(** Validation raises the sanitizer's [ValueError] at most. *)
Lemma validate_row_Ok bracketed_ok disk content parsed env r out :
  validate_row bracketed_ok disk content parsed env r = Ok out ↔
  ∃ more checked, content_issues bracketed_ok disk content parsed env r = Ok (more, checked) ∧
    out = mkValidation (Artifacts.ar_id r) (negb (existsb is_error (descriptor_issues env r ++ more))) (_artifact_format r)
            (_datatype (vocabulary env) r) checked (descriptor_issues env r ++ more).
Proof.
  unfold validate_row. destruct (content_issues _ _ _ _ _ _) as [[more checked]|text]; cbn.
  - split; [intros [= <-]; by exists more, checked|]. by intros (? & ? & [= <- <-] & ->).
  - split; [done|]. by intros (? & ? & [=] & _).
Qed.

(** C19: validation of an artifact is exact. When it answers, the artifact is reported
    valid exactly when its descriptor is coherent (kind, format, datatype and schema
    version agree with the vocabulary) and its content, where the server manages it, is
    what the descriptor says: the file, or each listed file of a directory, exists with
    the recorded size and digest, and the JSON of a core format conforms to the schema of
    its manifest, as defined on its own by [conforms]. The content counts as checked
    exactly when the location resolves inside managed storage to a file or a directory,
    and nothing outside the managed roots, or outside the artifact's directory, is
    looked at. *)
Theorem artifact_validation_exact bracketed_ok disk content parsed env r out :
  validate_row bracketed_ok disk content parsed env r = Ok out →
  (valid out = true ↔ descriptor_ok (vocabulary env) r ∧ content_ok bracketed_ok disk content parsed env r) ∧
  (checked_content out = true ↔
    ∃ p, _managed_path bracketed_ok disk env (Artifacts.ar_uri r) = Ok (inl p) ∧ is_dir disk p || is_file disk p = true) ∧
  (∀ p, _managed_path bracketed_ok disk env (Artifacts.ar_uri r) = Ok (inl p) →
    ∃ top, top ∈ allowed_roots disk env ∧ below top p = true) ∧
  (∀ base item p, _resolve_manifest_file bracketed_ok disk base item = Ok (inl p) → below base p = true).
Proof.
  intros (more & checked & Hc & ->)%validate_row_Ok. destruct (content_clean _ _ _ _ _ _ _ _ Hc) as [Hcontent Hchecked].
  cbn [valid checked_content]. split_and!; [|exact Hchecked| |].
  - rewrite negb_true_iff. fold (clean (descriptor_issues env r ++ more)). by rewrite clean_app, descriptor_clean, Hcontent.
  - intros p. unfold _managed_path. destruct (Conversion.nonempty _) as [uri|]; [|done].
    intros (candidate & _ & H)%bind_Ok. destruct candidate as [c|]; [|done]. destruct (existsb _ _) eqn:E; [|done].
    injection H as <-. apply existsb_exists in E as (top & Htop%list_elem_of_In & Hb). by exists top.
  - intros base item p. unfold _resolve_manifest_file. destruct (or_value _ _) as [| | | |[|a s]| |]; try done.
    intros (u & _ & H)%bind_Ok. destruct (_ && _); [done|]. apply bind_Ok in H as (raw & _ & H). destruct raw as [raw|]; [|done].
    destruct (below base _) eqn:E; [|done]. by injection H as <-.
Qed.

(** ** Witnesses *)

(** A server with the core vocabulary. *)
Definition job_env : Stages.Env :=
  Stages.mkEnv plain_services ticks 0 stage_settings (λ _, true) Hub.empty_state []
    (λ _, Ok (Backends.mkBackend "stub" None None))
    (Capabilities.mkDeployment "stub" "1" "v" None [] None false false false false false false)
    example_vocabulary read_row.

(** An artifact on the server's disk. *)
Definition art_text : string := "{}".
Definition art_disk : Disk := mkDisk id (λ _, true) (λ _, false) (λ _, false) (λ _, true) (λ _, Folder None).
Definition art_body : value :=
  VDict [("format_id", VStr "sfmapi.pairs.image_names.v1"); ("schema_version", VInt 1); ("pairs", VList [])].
:::::
• **EXERCISE DETAILS**
Reproduce exactly the lines above from the line with "what the descriptor" to the line with "Theorem artifact_validation_exact bracketed_ok", including both, and add nothing.

• **EXPECTED OUTPUT**
    what the descriptor says: the file, or each listed file of a directory, exists with
    the recorded size and digest, and the JSON of a core format conforms to the schema of
    its manifest, as defined on its own by [conforms]. The content counts as checked
    exactly when the location resolves inside managed storage to a file or a directory,
    and nothing outside the managed roots, or outside the artifact's directory, is
    looked at. *)
Theorem artifact_validation_exact bracketed_ok disk content parsed env r out :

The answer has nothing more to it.